Even then, she hadn’t thought about going home. She had good friends and the exhilaration she’d initially felt in New York hadn’t altogether disappeared. She couldn’t really complain about her job with a large firm offering designer therapy mainly to women whose child-like frames gave their disproportionately large heads the look of potatoes on sticks; it paid well and made few demands beyond the ability to stop yourself telling them to get a life and a square meal. She’d justified its triviality by her work at the Refuge, sometimes feeling guiltily that she got more out of the arrangement than they did.
Now, though, she could only think how tired she was of city life, weary of its noise and its smell and its polluted air, its intractable problems and its belief that perpetual motion was the same as progress. As she dodged the dirty spray thrown up by a car going through a flooded pothole, she thought longingly of the quiet green English countryside and of her mother who despite having l
ost one daughter had never so much as hinted that the other had a duty to return. With one last, guilty look up at the grimy windows Laura tramped off up the sidewalk. That part of her life was over. All she had left to do now was to go back to her apartment, get on with booking her flight, and break the good news to her mother; her lips curved at the thought of hearing the pleasure in her mother’s voice. And she’d stop being Laura Sonfeldt; that wench belonged in the foreign country which felt like the past already. She’d go back to being Laura Harvey, a woman at home, at peace.
When she let herself into her rented third-floor walk-up the red light on her answering machine was winking. She pressed the message button without foreboding, pulling off her gloves as she listened and tossing them on to the couch beside the telephone table. It took a moment for the sense of it to sink in, then she froze in the act of unbuttoning her coat, as if the chilling words had turned her veins to ice. She heard her own voice cry, like a child’s, ‘Oh no, no! It isn’t fair!’ before she fell on to the couch, sobbing as if her heart would break.
Marjory Fleming set down her pen, rolling her head to ease the stiffness in her neck and shoulders and cupping her hands over eyes which were smarting from the strain of peering at the figures on the computer in front of her.
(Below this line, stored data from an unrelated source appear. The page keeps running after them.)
(* ===== verification/OwnershipFacts.v ===== *)
(** * Whose account a response is about

    In every state a server reaches, the responses it holds for idempotency
    keys are about accounts of the tenant that used the key, so that no
    endpoint, replays included, answers for an account of another tenant. *)

From S2P Require Import Prelude.
From S2P Require Import Decimal.
From S2P Require Import Chrono.
From S2P Require Import Ids.
From S2P Require Import Domain.
From S2P Require Import Plan.
From S2P Require Import Account.
From S2P Require Import Violation.
From S2P Require Import Pack.
From S2P Require Import RuleApi.
#[local] Open Scope Z_scope.
From S2P Require Import Pipeline.
From S2P Require Import Hashing.
From S2P Require Import Pure.
From S2P Require Import Idempotency.
From S2P Require Import Api.
From S2P Require Import Samples.
From S2P Require Import PipelineSamples.
From S2P Require Import ApiSamples.
From S2P Require Import PureFacts.
From S2P Require Import IdempotencyFacts.
From S2P Require Import HandlerSamples.
From S2P Require Import ApiFacts.
From S2P Require Import HandlerFacts.
#[local] Open Scope api_scope.
#[local] Opaque RuleId_named Sip.hash_bytes.

(** Reading back a response that was written keeps the account's identifier
    and tenant, as a round trip through [serde_json] does. *)
Class SerdeLaws `(SO : SerdeOps) : Prop := {
  response_identity resp text r :
    response_to_string resp = Some text → response_from_str text = Some r →
    same_identity (is_account_state resp) (is_account_state r);
}.

(** ** The entries of the store *)

Lemma evict_kept capacity entries order k e :
  in_entries (evict capacity entries order) !! k = Some e → entries !! k = Some e.
Proof.
  revert entries. induction order as [|x order IH]; intros entries; cbn [evict]; [done|].
  destruct (_ <? _)%nat; [|done]. intros [_ E]%IH%lookup_delete_Some. exact E.
Qed.

Lemma prune_kept now ttl i k e :
  in_entries (prune now ttl i) !! k = Some e → in_entries i !! k = Some e.
Proof. rewrite prune_lookup. destruct (in_entries i !! k); [|done]. by case_match. Qed.

Section Ownership.
Context `{HO : HashOps} `{!JsonOps} `{!Sha256Ops} `{UL : UuidLaws} `{!TimeText}
  `{SO : !SerdeOps} `{SL : !SerdeLaws SO}.

(** An entry holds, under the tenant's key, the response to a request for an
    account of the tenant, and the hash of that request's body. *)
Definition owned_entry (ckey : string) (e : Entry) : Prop :=
  ∃ tenant key req body resp,
    uuid_ok tenant ∧ ckey = composite_key (Some tenant) evaluate_endpoint key
    ∧ request_to_string req = Some body ∧ en_body_hash e = hash_body body
    ∧ response_to_string resp = Some (en_response e)
    ∧ own_account tenant (ir_account_id req) (ir_account_state req) (is_account_state resp).

Definition store_owned (s : IdempotencyStore) : Prop :=
  map_Forall owned_entry (in_entries (is_inner s)).

Lemma remembered_owned np ni s tenant key req body resp text :
  store_owned s → uuid_ok tenant → request_to_string req = Some body →
  response_to_string resp = Some text →
  own_account tenant (ir_account_id req) (ir_account_state req) (is_account_state resp) →
  store_owned (snd (check_and_remember np ni s tenant evaluate_endpoint key body text)).
Proof.
  intros Hs Ht Hb Hr Hown. unfold check_and_remember. cbv zeta.
  destruct (in_entries (prune _ _ _) !! _) as [e0|]; intros k e Hk.
  - apply Hs. cbn [snd with_inner is_inner] in Hk. exact (prune_kept _ _ _ _ _ Hk).
  - cbn [snd with_inner is_inner] in Hk. unfold insert_entry in Hk. apply evict_kept in Hk.
    apply lookup_insert_Some in Hk as [[<- <-]|[_ Hk%prune_kept]]; [|by apply Hs].
    exists tenant, key, req, body, resp. by split_and!.
Qed.

Lemma endpoint_clean : no_nul evaluate_endpoint.
Proof. apply (bool_decide_unpack _). by vm_compute. Qed.

(** A replayed text is a response of the tenant. *)
Lemma replayed_owned np ni s tenant key body text cached s' :
  store_owned s → uuid_ok tenant →
  check_and_remember np ni s tenant evaluate_endpoint key body text = (IoReplay cached, s') →
  ∃ req body0 resp, request_to_string req = Some body0 ∧ hash_body body0 = hash_body body
    ∧ response_to_string resp = Some cached
    ∧ own_account tenant (ir_account_id req) (ir_account_state req) (is_account_state resp).
Proof.
  intros Hs Ht. unfold check_and_remember. cbv zeta.
  destruct (in_entries (prune _ _ _) !! _) as [e|] eqn:He; [|done].
  case_bool_decide as Hh; [|done]. intros [= <- _]. apply prune_kept, Hs in He.
  destruct He as (t & k & req & body0 & resp & Ht' & Hk & Hb & Hbh & Hr & Hown).
  apply composite_key_inj in Hk as (<- & _ & _); [|done|done|apply endpoint_clean..].
  exists req, body0, resp. split_and!; [done|congruence|done|done].
Qed.

(** ** The evaluate handler *)

(** [owning m]: [m] leaves an owned store owned. *)
Definition owning {A} (m : api A) : Prop :=
  ∀ c r c', m c = Ret (r, c') → store_owned (sv_idempotency c) → store_owned (sv_idempotency c').

Lemma keeps_owning {A} (m : api A) : keeps_store m → owning m.
Proof. intros Hm c r c' E. by rewrite (Hm _ _ _ E). Qed.

Lemma owning_bind {A B} (m : api A) (f : A → api B) :
  owning m → (∀ c a c1, m c = Ret (inl a, c1) → owning (f a)) → owning (api_bind m f).
Proof.
  intros Hm Hf c r c' ([[a|e] c1] & E & E')%bind_Ret_inv Hc.
  - eapply Hf; [exact E|exact E'|]. by eapply Hm.
  - injection E' as _ <-. by eapply Hm.
Qed.

Lemma keeps_log e : keeps_store (api_log e).
Proof. by intros c r c' [= _ <-]. Qed.

Lemma keeps_guard b ep kind st msg : keeps_store (api_guard b ep kind st msg).
Proof. destruct b; [apply keeps_bind; [apply keeps_log|intros; apply keeps_reject]|apply keeps_ok]. Qed.

Lemma keeps_timed {A} ep t0 t1 (m : api A) : keeps_store m → keeps_store (api_timed ep t0 t1 m).
Proof. intros Hm c r c' (c1 & E & [_ ->])%api_timed_inv. by eapply Hm. Qed.

Hint Resolve keeps_log keeps_guard keeps_timed keeps_owning : api.

Lemma keyed_owning env np ni headers tenant req :
  uuid_ok tenant → owning (evaluate_keyed env np ni headers tenant req).
Proof.
  intros Ht. unfold evaluate_keyed.
  destruct (headers "Idempotency-Key") as [key|]; [|apply keeps_owning, impl_keeps_store].
  apply owning_bind; [auto with api|]. intros c body c1 [Hb _]%api_some_inv.
  apply owning_bind; [apply keeps_owning, impl_keeps_store|].
  intros c2 resp c3 Hown%evaluate_own.
  apply owning_bind; [auto with api|]. intros c4 text c5 [Hr _]%api_some_inv.
  apply owning_bind.
  - intros c6 r c7 E Hc. unfold api_idempotent in E.
    pose proof (remembered_owned np ni _ tenant key req body resp text Hc Ht Hb Hr Hown) as Ho.
    unfold evaluate_endpoint in Ho. destruct (check_and_remember _ _ _ _ _ _ _ _) as [o s].
    injection E as _ <-. exact Ho.
  - intros c6 o c7 _. apply keeps_owning. unfold api_metric.
    destruct o; repeat first [apply keeps_bind; [|intros ?] | progress auto with api].
Qed.

Lemma evaluate_owning env np ni headers req : owning (evaluate_internal env np ni headers req).
Proof.
  intros c r c' (c1 & E & [_ ->])%api_timed_inv. revert c r c1 E.
  apply owning_bind; [apply keeps_owning; unfold extract_tenant_id; auto with api|].
  intros c t c1 Ht%tenant_inv. apply owning_bind.
  { apply keyed_owning. destruct (headers "X-Tenant-Id") as [x|]; [|done].
    exact (uuid_parse_range _ _ Ht). }
  intros c2 resp c3 _. apply keeps_owning. unfold api_metric, api_audit. cbv zeta.
  repeat first [apply keeps_bind; [|intros ?] | case_match | progress auto with api].
Qed.

(** The request a response answers: this one, or an earlier one with the
    same key whose body has the same hash. *)
Definition answered (req req0 : InternalEvaluateRequest) : Prop :=
  req0 = req ∨ ∃ body body0, request_to_string req = Some body
                 ∧ request_to_string req0 = Some body0 ∧ hash_body body0 = hash_body body.

Lemma keyed_own env np ni headers tenant req c resp c' :
  store_owned (sv_idempotency c) → uuid_ok tenant →
  evaluate_keyed env np ni headers tenant req c = Ret (inl resp, c') →
  (∃ answer, own_account tenant (ir_account_id req) (ir_account_state req) answer)
  ∧ ∃ req0, answered req req0
    ∧ own_account tenant (ir_account_id req0) (ir_account_state req0) (is_account_state resp).
Proof.
  intros Hs Ht E. unfold evaluate_keyed in E. destruct (headers "Idempotency-Key") as [key|].
  2:{ apply evaluate_own in E. split; [eauto|]. exists req. split; [by left|done]. }
  apply api_bind_ok in E as (body & c1 & [Hb ->]%api_some_inv & E).
  apply api_bind_ok in E as (first & c2 & Hr & E). apply impl_keeps_store in Hr as Hst.
  apply evaluate_own in Hr as Hown. split; [eauto|].
  apply api_bind_ok in E as (text & c3 & [Htx ->]%api_some_inv & E).
  apply api_bind_ok in E as (o & c4 & Ho & E).
  assert (resp = first ∨ ∃ cached, o = IoReplay cached ∧ response_from_str cached = Some resp)
    as [->|(cached & -> & Hread)] by (destruct o; api_inv; eauto).
  { exists req. split; [by left|done]. }
  unfold api_idempotent in Ho. rewrite Hst in Ho.
  destruct (check_and_remember _ _ _ _ _ _ _ _) as [o s] eqn:Hc. injection Ho as -> _.
  apply (replayed_owned np ni _ tenant key body text) in Hc as (req0 & body0 & resp0 & Hb0 & Hh & Hr0 & Hown0);
    [|done..].
  exists req0. split; [right; eauto|]. destruct Hown0 as (acc & Hacc & Hid & Hten & Hsame).
  exists acc. split_and!; [done..|]. etrans; [exact Hsame|]. by eapply response_identity.
Qed.

(** ** The server *)

(** The states of a server: it starts with no keys held; the evaluate handler
    is the only one that uses the store. *)
Inductive served : ApiState → Prop :=
| served_start c : in_entries (is_inner (sv_idempotency c)) = ∅ → served c
| served_evaluate env np ni headers req c r c' :
    served c → evaluate_internal env np ni headers req c = Ret (r, c') → served c'
| served_other c c' : served c → sv_idempotency c' = sv_idempotency c → served c'.

Lemma served_owned c : served c → store_owned (sv_idempotency c).
Proof.
  induction 1 as [c Hc|env np ni headers req c r c' _ IH E|c c' _ IH E].
  - unfold store_owned. rewrite Hc. apply map_Forall_empty.
  - by eapply evaluate_owning.
  - by rewrite E.
Qed.

Lemma run_keeps env acc ev : keeps_store (run_pipeline env acc ev).
Proof. unfold run_pipeline. auto with api. Qed.

Lemma audited_keeps env ep audit acc ev : keeps_store (run_audited env ep audit acc ev).
Proof.
  unfold run_audited, api_audit, api_metric. cbv zeta.
  apply keeps_bind; [auto with api|intros reg].
  destruct (process _ _ _ _ _); auto with api; by intros ? ? ?.
Qed.

(** The other handlers do not touch the store. *)
Lemma others_keep env fallback headers :
  (∀ req, keeps_store (override_breach env headers req))
  ∧ (∀ req, keeps_store (manual_run env headers req))
  ∧ (∀ req, keeps_store (emergency_stop env headers req))
  ∧ (∀ req, keeps_store (breach_report env fallback headers req))
  ∧ (∀ req, keeps_store (evaluate_order env headers req)).
Proof.
  split_and!; intros req; apply keeps_timed;
    unfold extract_tenant_id, parse_account_id, validate_account_state, api_audit; cbv zeta;
    repeat first [apply run_keeps | apply audited_keeps | apply keeps_log | apply keeps_bind; [|intros ?]
                 | case_match | progress auto with api].
Qed.


End Ownership.

(** ** Witness *)

Import Samples PipelineSamples ApiSamples HandlerSamples.

#[export] Instance PlainSerde_laws : SerdeLaws PlainSerde.
Proof.
  split. intros resp text r Hw Hr. cbn [response_to_string response_from_str PlainSerde] in *.
  destruct (writable (is_account_state resp)) eqn:Ew; [|discriminate Hw].
  unfold writable in Ew. apply andb_true_iff in Ew as [Ew Hhi]. apply andb_true_iff in Ew as [Ht Hlo].
  apply bool_decide_eq_true in Ht. apply Z.leb_le in Hlo. apply Z.ltb_lt in Hhi.
  pose proof (uuid_parse_display _ (conj Hlo Hhi)) as Hp. revert Hw Hp.
  generalize (uuid_display (acc_id (is_account_state resp))). intros w Hw Hp.
  assert (text = w) as -> by congruence. rewrite Hp in Hr. injection Hr as <-. split; [reflexivity|]. symmetry. exact Ht.
Qed.

(** The server after a first request with a key. *)
Definition after_first : ApiState :=
  match evaluate_internal (api_env noon) 0 0 headers (request done_account noon) server with
  | Ret (_, c) => c
  | _ => server
  end.

Lemma after_first_served : served after_first.
Proof.
  assert (Hs : served server) by (apply served_start; reflexivity).
  unfold after_first.
  destruct (evaluate_internal (api_env noon) 0 0 headers (request done_account noon) server)
    as [[r c]|e| |] eqn:E; [|exact Hs..]. exact (served_evaluate _ _ _ _ _ _ _ _ Hs E).
Qed.

Definition manual_request : ManualRunRequest := mkManualRunRequest (uuid_display 7) (Some account).
Definition stop_request : EmergencyStopRequest :=
  mkEmergencyStopRequest (uuid_display 7) (Some account) "feed" "ops".
Definition order_request : EvaluateOrderRequest :=
  mkEvaluateOrderRequest (uuid_display 7) (Some account) "EURUSD" "buy" (money 1) "market" None None None.
Definition report_request : BreachReportRequest :=
  mkBreachReportRequest (uuid_display 7) (Some account) [] [].

(** Takes an accepted call apart. *)
Tactic Notation "accept" constr(m) ident(resp) ident(c') ident(E) :=
  let H := fresh in
  assert (H : accepted m = true) by (vm_compute; reflexivity);
  destruct m as [[[resp|?] c']|?| |] eqn:E; try discriminate H; clear H.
She yawned hugely.
It was late January, a Monday afternoon, and the rain was battering the windows of the Galloway Constabulary Headquarters with what seemed like gratuitous violence, blotting out the view – such as it was – of the roof-tops of the market town of Kirkluce, midway between Stranraer and Newton Stewart. The lights in DI Fleming’s small fourth-floor office had been on for much of the day and she had spent most of it compiling statistical returns.
Was it really worth the work she’d done to get herself promoted – the studying, the exams, the courses, the interviews? To be fair, she enjoyed her CID responsibilities and she had no problem with the management element: having kids gave you all the experience you needed in adjudicating squabbles, negotiating, motivating, and when it came to the crunch putting your foot down. She knew that her nickname – Big Marge – while on the whole affectionate, indicated a certain wary respect and she didn’t mind her reputation. She wasn’t immune to the pleasures of power and the money didn’t come amiss either, with farming in the state it was in at the moment.